- WORK TO COMPLETE
First find the line with "- [*oauth2.Token] is" in the entries below, then set down exactly every line through the line with "From Stdlib Require Import ZArith", that line included.

- RECORDS PROVIDED
(** * organizify: the Spotify login of pkg/spotify/auth.go

    A shallow embedding of the PKCE login of [pkg/spotify/auth.go]:
    the PKCE parameters, the callback handler, the two token calls, the
    in-memory token cache and [Login] itself, with the properties of the
    design document stated and settled against that code.

    Go values are modelled as follows.
    - [string] is a Go string (a sequence of bytes); [[]byte] is a list of
      [Z] in [0, 256).
    - [time.Time] is an instant on the monotonic clock, in nanoseconds
      ([Z]); [time.Duration] is an [int64] number of nanoseconds.
    - [*oauth2.Token] is [option Token] ([None] is [nil]).
    - package variables, the default serve mux, the listener and everything
      the code does to the outside (posts, prints, processes) live in a
      [World] threaded through a state monad; what the outside answers is
      read from an [Env] of oracles. *)

From Stdlib Require Import ZArith List String Ascii Bool Lia Arith.
From Stdlib Require Import DecimalString.
Import ListNotations.

Local Open Scope Z_scope.
Local Open Scope string_scope.

(* ================================================================= *)
(** ** crypto/sha256: [Sum256] (FIPS 180-4) *)

Module Sha256.
(** X7: the script never runs off its end: every run ends in [sys.exit] or
    in an uncaught exception of the operating system, its exit status is 0
    or 1, and the status is 0 exactly when the tip has been printed. *)
Theorem exit_status_zero_iff_tip env argv cwd t r t' tr :
  main env argv cwd t = (r, t', tr) ->
  (exists e, r = Raise e)
  /\ (exit_status r = 0%Z \/ exit_status r = 1%Z)
  /\ (exit_status r = 0%Z <-> In tip tr).
Proof.
  intros Hrun. rewrite main_unfold in Hrun.
  destruct (length argv <? 2)%nat.
  { injection Hrun as <- <- <-. split; [eauto |]. split; [by right |].
    split; [discriminate |]. cbn. intuition discriminate. }
  destruct (path_exists cwd t (List.nth 1 argv "")).
  2:{ injection Hrun as <- <- <-. split; [eauto |]. split; [by right |].
      split; [discriminate |]. cbn. intuition discriminate. }
  destruct (generate_icon env (List.nth 1 argv "") output_icns_default cwd t)
    as [[rb tb] trb] eqn:Hbuild.
  pose proof (generate_icon_never_prints_tip _ _ _ _ _ _ _ _ Hbuild) as Hno.
  destruct rb as [[] | e]; injection Hrun as <- <- <-.
  - split; [eauto |]. split; [by left |]. split; [| reflexivity].
    intros _. apply in_or_app. right. by left.
  - split; [eauto |]. split; [by right |]. split; [discriminate | contradiction].
  - apply generate_icon_os_error in Hbuild.
    split; [eauto |]. destruct e; try discriminate Hbuild;
      (split; [by right |]); (split; [discriminate | contradiction]).
Qed.

Lemma exit_status_zero_iff_tip_witness :
  exit_status
    (main Sample.tools [ "generate_icon.py"; "icon.png" ] Sample.cwd Sample.project).1.1
  = 0%Z
  /\ In tip
       (main Sample.tools [ "generate_icon.py"; "icon.png" ] Sample.cwd Sample.project).2.
Proof.
  assert (H0 : exit_status
                 (main Sample.tools [ "generate_icon.py"; "icon.png" ]
                    Sample.cwd Sample.project).1.1 = 0%Z)
    by (vm_compute; reflexivity).
  destruct (main Sample.tools [ "generate_icon.py"; "icon.png" ] _ _)
    as [[r t'] tr] eqn:Hrun.
  cbn [fst snd] in *. split; [exact H0 |].
  by apply (exit_status_zero_iff_tip _ _ _ _ _ _ _ Hrun).
Defined.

- PROBLEM SOLUTION
    - [*oauth2.Token] is [option Token] ([None] is [nil]).
    - package variables, the default serve mux, the listener and everything
      the code does to the outside (posts, prints, processes) live in a
      [World] threaded through a state monad; what the outside answers is
      read from an [Env] of oracles. *)

From Stdlib Require Import ZArith List String Ascii Bool Lia Arith.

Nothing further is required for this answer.